Dead Meadow’s debut came out long before their songs appeared on The Wire (Simon being creator David Simon’s nephew), they secured a strong European following thanks to some seismic festival sets and they relocated from their native Washington DC to Los Angeles. The record also featured original drummer Mark Laughlin, who left in 2002 only to return in 2010, apparently having had enough of being a lawyer. Once out of print, this album also received a low-key reissue in 2006, with this latest version coming just months out from the long-awaited new album from the band. And while this is far from their best record, a reappraisal of the raw and unkempt Dead Meadow does act as opportunity to experience the band’s original raison d’etre, as well as an example of Hawkwind-inspired psych-rock before it managed to become so visibly in vogue in the mid-00s.
That DC factor is not insignificant. The album’s original release came on Fugazi drummer Joe Lally’s label Tolotta Records, with there a much more prevalent fogginess to this than on future releases, perhaps in part to Dead Meadow emerging from the outer reaches of the famous DC experimental rock community in the 90s. This is most obvious on the feverish ‘Indian Bones’, which has certain shades of Fugazi’s 13 Songs about it.
That punk element has largely been kneaded out of their sound since 2000, and indeed is only really explicit on the one track here. Otherwise, ‘Dragonfly’ shows the hazy, meandering jamming the band have perfected, while hints at more melodic folk-rock can be found with ‘Greensky Greenlake’ and ‘At The Edge of the Wood’.
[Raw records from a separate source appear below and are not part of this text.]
(* ===== verification/Command.v ===== *)
(** * cmd/flipop/main.go

    The start-up of the process, with the construction of the controllers, of the
    clients and of the collectors it registers, and the two signals that end it.
    The libraries it sets up - prometheus, client-go, the elector - are part of the
    world. *)
From S2P Require Import Prelude Go Retry GoText K8s Types Provider ProviderMetrics Registry.
From S2P Require NodeMatch Pool NodeDNS PoolMetrics.
From S2P Require Import LeaderElection ProviderSetup.

(** ** The clientset (generated/clientset/versioned) *)

(** The fields of a [rest.Config] that are read or set. *)
Record restConfig : Type := RestConfig {
  cfg_RateLimiter : option Ref;
  cfg_QPS : spec_float;
  cfg_Burst : Z;
  cfg_GroupVersion : option (string * string);
  cfg_APIPath : string;
  cfg_NegotiatedSerializer : option Ref;
  cfg_UserAgent : string;
}.
Definition eta_restConfig (c : restConfig) : restConfig :=
  RestConfig (cfg_RateLimiter c) (cfg_QPS c) (cfg_Burst c) (cfg_GroupVersion c) (cfg_APIPath c)
    (cfg_NegotiatedSerializer c) (cfg_UserAgent c).
#[export] Instance set_cfg_RateLimiter : Setter cfg_RateLimiter := ltac:(derive_setter eta_restConfig cfg_RateLimiter).
#[export] Instance set_cfg_GroupVersion : Setter cfg_GroupVersion := ltac:(derive_setter eta_restConfig cfg_GroupVersion).
#[export] Instance set_cfg_APIPath : Setter cfg_APIPath := ltac:(derive_setter eta_restConfig cfg_APIPath).
#[export] Instance set_cfg_NegotiatedSerializer : Setter cfg_NegotiatedSerializer := ltac:(derive_setter eta_restConfig cfg_NegotiatedSerializer).
#[export] Instance set_cfg_UserAgent : Setter cfg_UserAgent := ltac:(derive_setter eta_restConfig cfg_UserAgent).

(** The constructors of client-go. *)
Class ClientGo (W : Type) : Type := {
  NewTokenBucketRateLimiter : spec_float → Z → Ref;
  Codecs_WithoutConversion : Ref;
  DefaultKubernetesUserAgent : string;
  RESTClientFor : restConfig → W → (Ref + error) * W;
  NewDiscoveryClientForConfig : restConfig → W → (Ref + error) * W;
  kubernetes_NewForConfig : restConfig → W → (Ref + error) * W;
}.

Record Clientset : Type := Clientset_ { cs_flipopV1alpha1 : Ref; cs_DiscoveryClient : Ref }.

Section clientset.
Context {W : Type} `{!ClientGo W} {C : Type}.

Definition setConfigDefaults (config : restConfig) : restConfig :=
  let config := config <| cfg_GroupVersion := Some SchemeGroupVersion |>
                       <| cfg_APIPath := "/apis" |>
                       <| cfg_NegotiatedSerializer := Some Codecs_WithoutConversion |> in
  if bool_decide (cfg_UserAgent config = "")
  then config <| cfg_UserAgent := DefaultKubernetesUserAgent |> else config.
Definition flipopv1alpha1_NewForConfig (c : restConfig) : M C W (Ref + error) :=
  call (RESTClientFor (setConfigDefaults c)).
Such songs prove that many aspects of early Dead Meadow still strongly endure. Yet the album also shows how far they have come in the last decade and improved upon things that were slightly shaky on their opening salvo. Simon’s vocals, for example, are generally deliberately totally lost in the dirge, and when more naked, such as ‘At The Edge of the Wood’ seem gratingly out of tune. His singing has blossomed to the degree that his nasal trill is not only a centrepiece of Dead Meadow’s last two albums Old Growth and Three Kings, but also to the fore on his excellent 2011 solo album.
In addition, this primitive record offers substantially less variety than, say, Old Growth. There is little straying from the guitar-bass-drums formula that is augmented by more exotic instrumental choices on future LPs, the result of Simon and the band’s natural musical curiosity taking in different cultures as well as, arguably, the band’s increased mind-expanding drug use in the following years. Let’s also not forget that this album was limited by its recording taking place in Simon’s parents’ basement.
Dead Meadow also stands as an important marker for how far bass player Steve Kille has travelled since then. His development, from monotonous timekeeper here to the head-banging, R&B-influenced hero of today is as important as any of Simon’s contributions.
The album’s most satisfying tracks must be the well-known jam ‘Beyond The Fields We Know’ (the soundtrack to McNulty’s failed attempts at bonding with his sons in The Wire‘s season five), and the terrific ‘Rocky Mountain High’, which manages to combine that DC punk ethic with Simon’s beloved Hendrix-isms. This reissue, tenderly remixed and remastered, features one bonus track, the brief but attractively funky ‘Spanish Girl Reprise’, a mellow addendum to an album that sparkles with both its aggressive volume, and the glimmers of what heady avenues this band would later explore.